Il militante del partito politico moderno (quello antecedente l’attuale partito postmoderno, cioè “solido”, non “liquido”) trova il proprio precursore nei “canvass” inglesi, i quali, quando nella seconda metà dell’Ottocento si cominciò a votare, individuavano e spingevano al voto gli elettori. La sua figura si è ovviamente diffusa con la nascita del movimento operaio e socialista, perché è lì che ci si è battuti per estendere il diritto di voto a tutti ed è cresciuta la speranza che partecipando si sarebbero cambiati i destini altrimenti segnati. Ed ha raggiunto i suoi apici quando ognuno sentiva di dover protestare se i neri non potevano sedersi sugli autobus, le bombe atomiche sorvolavano la testa di tutti, il reggiseno era un dovere come quello di rigovernare i piatti, alla fin del mese non era facile arrivare.

Se è ovvio che il militante è un “propagandista” – o visto da un altro punto di vista un “predicatore”, od anche un “piazzista”, un “commesso viaggiatore” – altrettanto ovvio non è, come invece sembra essere in auge ora, che la sua figura si materializzi solo in vista delle elezioni, siano esse primarie o “farsesche” come avviene da qualche legislatura a questa parte, dove si vota per un candidato premier (e non più per un partito con le sue idee ed i suoi propositi) e poi al governo ci va qualcun altro (siamo a quota quattro).

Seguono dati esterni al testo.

(* ===== verification/BlockTree.v ===== *)
(** * The tree of pending blocks (consensus/src/block_storage)

    [BlockTree] keeps the blocks below the last commit with their parent and child links,
    the highest certificates, and the blocks pruned but not yet dropped. *)
From S2P Require Import Prelude BitVec Crypto Accumulator ValidatorVerifier LedgerInfo ConsensusTypes Recovery.
Local Open Scope N_scope.

(** ** Executed blocks (consensus-types/src/executed_block.rs, executor-types) *)

Inductive TransactionStatus :=
| Discard (code : N)
| Keep (status : N)
| Retry.

Record StateComputeResult := mkStateComputeResult {
  scr_root_hash : HashValue;
  scr_frozen_subtree_roots : list HashValue;
  scr_num_leaves : N;
  scr_parent_frozen_subtree_roots : list HashValue;
  scr_parent_num_leaves : N;
  scr_epoch_state : option EpochState;
  scr_compute_status : list TransactionStatus;
  scr_transaction_info_hashes : list HashValue;
  scr_reconfig_events : list N;
}.

Definition scr_new_dummy_with_root_hash (root_hash : HashValue) : StateComputeResult :=
  mkStateComputeResult root_hash [] 0 [] 0 None [] [] [].
Definition scr_new_dummy : StateComputeResult :=
  scr_new_dummy_with_root_hash ACCUMULATOR_PLACEHOLDER_HASH.
Definition scr_version (r : StateComputeResult) : Version := N.max (scr_num_leaves r) 1 - 1.
Definition scr_has_reconfiguration (r : StateComputeResult) : bool :=
  match scr_epoch_state r with Some _ => true | None => false end.
Definition scr_extension_proof (r : StateComputeResult) : AccumulatorExtensionProof :=
  mkAccumulatorExtensionProof (scr_parent_frozen_subtree_roots r) (scr_parent_num_leaves r)
    (scr_transaction_info_hashes r).

Record ExecutedBlock := mkExecutedBlock {
  eb_block : Block;
  eb_state_compute_result : StateComputeResult;
}.
Definition eb_id (b : ExecutedBlock) : HashValue := block_id (eb_block b).
Definition eb_round (b : ExecutedBlock) : Round := block_round (eb_block b).
Definition eb_parent_id (b : ExecutedBlock) : HashValue :=
  bi_id (certified_block (block_quorum_cert (eb_block b))).
Definition eb_block_info (b : ExecutedBlock) : BlockInfo :=
  gen_block_info (eb_block b) (scr_root_hash (eb_state_compute_result b))
    (scr_version (eb_state_compute_result b)) (scr_epoch_state (eb_state_compute_result b)).
Definition eb_vote_proposal (b : ExecutedBlock) (decoupled_execution : bool) : VoteProposal :=
  mkVoteProposal (scr_extension_proof (eb_state_compute_result b)) (eb_block b)
    (scr_epoch_state (eb_state_compute_result b)) decoupled_execution.
Definition eb_is_reconfiguration_suffix (b : ExecutedBlock) : bool :=
  scr_has_reconfiguration (eb_state_compute_result b)
  && (lenN (scr_compute_status (eb_state_compute_result b)) =? 0).
(** [itertools::zip_eq] panics when the lengths differ. *)
Fixpoint keep_transactions {E} (txns : list Transaction) (statuses : list TransactionStatus)
  : outcome E (list Transaction) :=
  match txns, statuses with
  | [], [] => Ok []
  | txn :: txns, status :: statuses =>
      rest ← keep_transactions txns statuses;
      Ok (match status with Keep _ => txn :: rest | _ => rest end)
  | _, _ => Panic
  end.
Definition eb_transactions_to_commit {E} (b : ExecutedBlock) (validators : list AccountAddress)
    (txns : list SignedTransaction) : outcome E (list Transaction) :=
  if eb_is_reconfiguration_suffix b then Ok []
  else
    all ← transactions_to_execute (eb_block b) validators txns;
    keep_transactions all (scr_compute_status (eb_state_compute_result b)).
Definition eb_reconfig_event (b : ExecutedBlock) : list N :=
  if eb_is_reconfiguration_suffix b then [] else scr_reconfig_events (eb_state_compute_result b).

(** ** The tree *)

Record LinkableBlock := mkLinkableBlock {
  lb_executed_block : ExecutedBlock;
  lb_children : gset HashValue;
}.
Definition linkable_block_new (b : ExecutedBlock) : LinkableBlock := mkLinkableBlock b ∅.
Definition lb_id (b : LinkableBlock) : HashValue := eb_id (lb_executed_block b).
Definition add_child {E} (b : LinkableBlock) (child_id : HashValue) : outcome E LinkableBlock :=
  _ ← rassert (bool_decide (child_id ∉ lb_children b));
  Ok (mkLinkableBlock (lb_executed_block b) ({[child_id]} ∪ lb_children b)).

Record BlockTree := mkBlockTree {
  id_to_block : gmap HashValue LinkableBlock;
  ordered_root_id : HashValue;
  commit_root_id : HashValue;
  highest_certified_block_id : HashValue;
  bt_highest_quorum_cert : QuorumCert;
  bt_highest_2chain_timeout_cert : option TwoChainTimeoutCertificate;
  bt_highest_ordered_cert : QuorumCert;
  bt_highest_commit_cert : QuorumCert;
  id_to_quorum_cert : gmap HashValue QuorumCert;
  pruned_block_ids : list HashValue;
  max_pruned_blocks_in_mem : N;
}.

Definition block_tree_new {E} (root : ExecutedBlock)
    (root_quorum_cert root_ordered_cert root_commit_cert : QuorumCert)
    (max_pruned_blocks_in_mem : N)
    (highest_2chain_timeout_cert : option TwoChainTimeoutCertificate) : outcome E BlockTree :=
  _ ← rassert (eb_id root =? bi_id (qc_commit_info root_ordered_cert));
  Ok (mkBlockTree {[eb_id root := linkable_block_new root]} (eb_id root) (eb_id root) (eb_id root)
        root_quorum_cert highest_2chain_timeout_cert root_ordered_cert root_commit_cert
        {[bi_id (certified_block root_quorum_cert) := root_quorum_cert]} [] max_pruned_blocks_in_mem).

Definition get_block (t : BlockTree) (block_id : HashValue) : option ExecutedBlock :=
  lb_executed_block <$> id_to_block t !! block_id.
Definition block_exists (t : BlockTree) (block_id : HashValue) : bool :=
  bool_decide (is_Some (id_to_block t !! block_id)).
Definition linkable_root {E} (t : BlockTree) : outcome E LinkableBlock :=
  expect (id_to_block t !! commit_root_id t).
Definition ordered_root {E} (t : BlockTree) : outcome E ExecutedBlock :=
  expect (get_block t (ordered_root_id t)).
Definition commit_root {E} (t : BlockTree) : outcome E ExecutedBlock :=
  expect (get_block t (commit_root_id t)).
Definition highest_certified_block {E} (t : BlockTree) : outcome E ExecutedBlock :=
  expect (get_block t (highest_certified_block_id t)).
Definition get_quorum_cert_for_block (t : BlockTree) (block_id : HashValue) : option QuorumCert :=
  id_to_quorum_cert t !! block_id.

(** [values().filter(..)] *)
Definition get_all_quorum_certs_with_commit_info (t : BlockTree) : list QuorumCert :=
  filter (λ qc, qc_commit_info qc ≠ block_info_empty) (map_to_list (id_to_quorum_cert t)).*2.

(** Updates of single fields. *)
Definition with_blocks (t : BlockTree) (blocks : gmap HashValue LinkableBlock) : BlockTree :=
  mkBlockTree blocks (ordered_root_id t) (commit_root_id t) (highest_certified_block_id t)
    (bt_highest_quorum_cert t) (bt_highest_2chain_timeout_cert t) (bt_highest_ordered_cert t)
    (bt_highest_commit_cert t) (id_to_quorum_cert t) (pruned_block_ids t) (max_pruned_blocks_in_mem t).
Definition replace_2chain_timeout_cert (t : BlockTree) (tc : TwoChainTimeoutCertificate) : BlockTree :=
  mkBlockTree (id_to_block t) (ordered_root_id t) (commit_root_id t) (highest_certified_block_id t)
    (bt_highest_quorum_cert t) (Some tc) (bt_highest_ordered_cert t)
    (bt_highest_commit_cert t) (id_to_quorum_cert t) (pruned_block_ids t) (max_pruned_blocks_in_mem t).
Definition update_ordered_root {E} (t : BlockTree) (root_id : HashValue) : outcome E BlockTree :=
  _ ← rassert (block_exists t root_id);
  Ok (mkBlockTree (id_to_block t) root_id (commit_root_id t) (highest_certified_block_id t)
    (bt_highest_quorum_cert t) (bt_highest_2chain_timeout_cert t) (bt_highest_ordered_cert t)
    (bt_highest_commit_cert t) (id_to_quorum_cert t) (pruned_block_ids t) (max_pruned_blocks_in_mem t)).
Definition update_commit_root {E} (t : BlockTree) (root_id : HashValue) : outcome E BlockTree :=
  _ ← rassert (block_exists t root_id);
  Ok (mkBlockTree (id_to_block t) (ordered_root_id t) root_id (highest_certified_block_id t)
    (bt_highest_quorum_cert t) (bt_highest_2chain_timeout_cert t) (bt_highest_ordered_cert t)
    (bt_highest_commit_cert t) (id_to_quorum_cert t) (pruned_block_ids t) (max_pruned_blocks_in_mem t)).

Definition remove_block (t : BlockTree) (block_id : HashValue) : BlockTree :=
  mkBlockTree (delete block_id (id_to_block t)) (ordered_root_id t) (commit_root_id t)
    (highest_certified_block_id t) (bt_highest_quorum_cert t) (bt_highest_2chain_timeout_cert t)
    (bt_highest_ordered_cert t) (bt_highest_commit_cert t) (delete block_id (id_to_quorum_cert t))
    (pruned_block_ids t) (max_pruned_blocks_in_mem t).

Visto in questo senso il militante può tranquillamente essere sostituito in campagna elettorale da galoppini prezzolati che si dileguano all’indomani del voto riscossa la parcella e lontani appaiono i tempi in cui, dopo un autunno nel quale si concentravano il volantinaggio, il servizio d’ordine al corteo, la diffusione porta a porta del quotidiano di riferimento, un inverno trascorso al ciclostile, una primavera ad affiggere manifesti (l’attacchinaggio), ci si poteva finalmente dedicare nella stagione residua, l’estate in cui si santificano le ferie, ad arrostire rosticciana nel ristorante della festa organizzata per raccogliere fondi e finanziarsi (invertendo l’ordine dei fattori il prodotto non cambia). I social sembrano aver suggerito un altro modo di essere presenti e darsi da fare. Ora si tratta di capire se mettere un like o un cuoricino riuscirà ad impedire che i bambini muoiano in guerra perché, si dice, burka e kalaschnikov vanno di pari passo.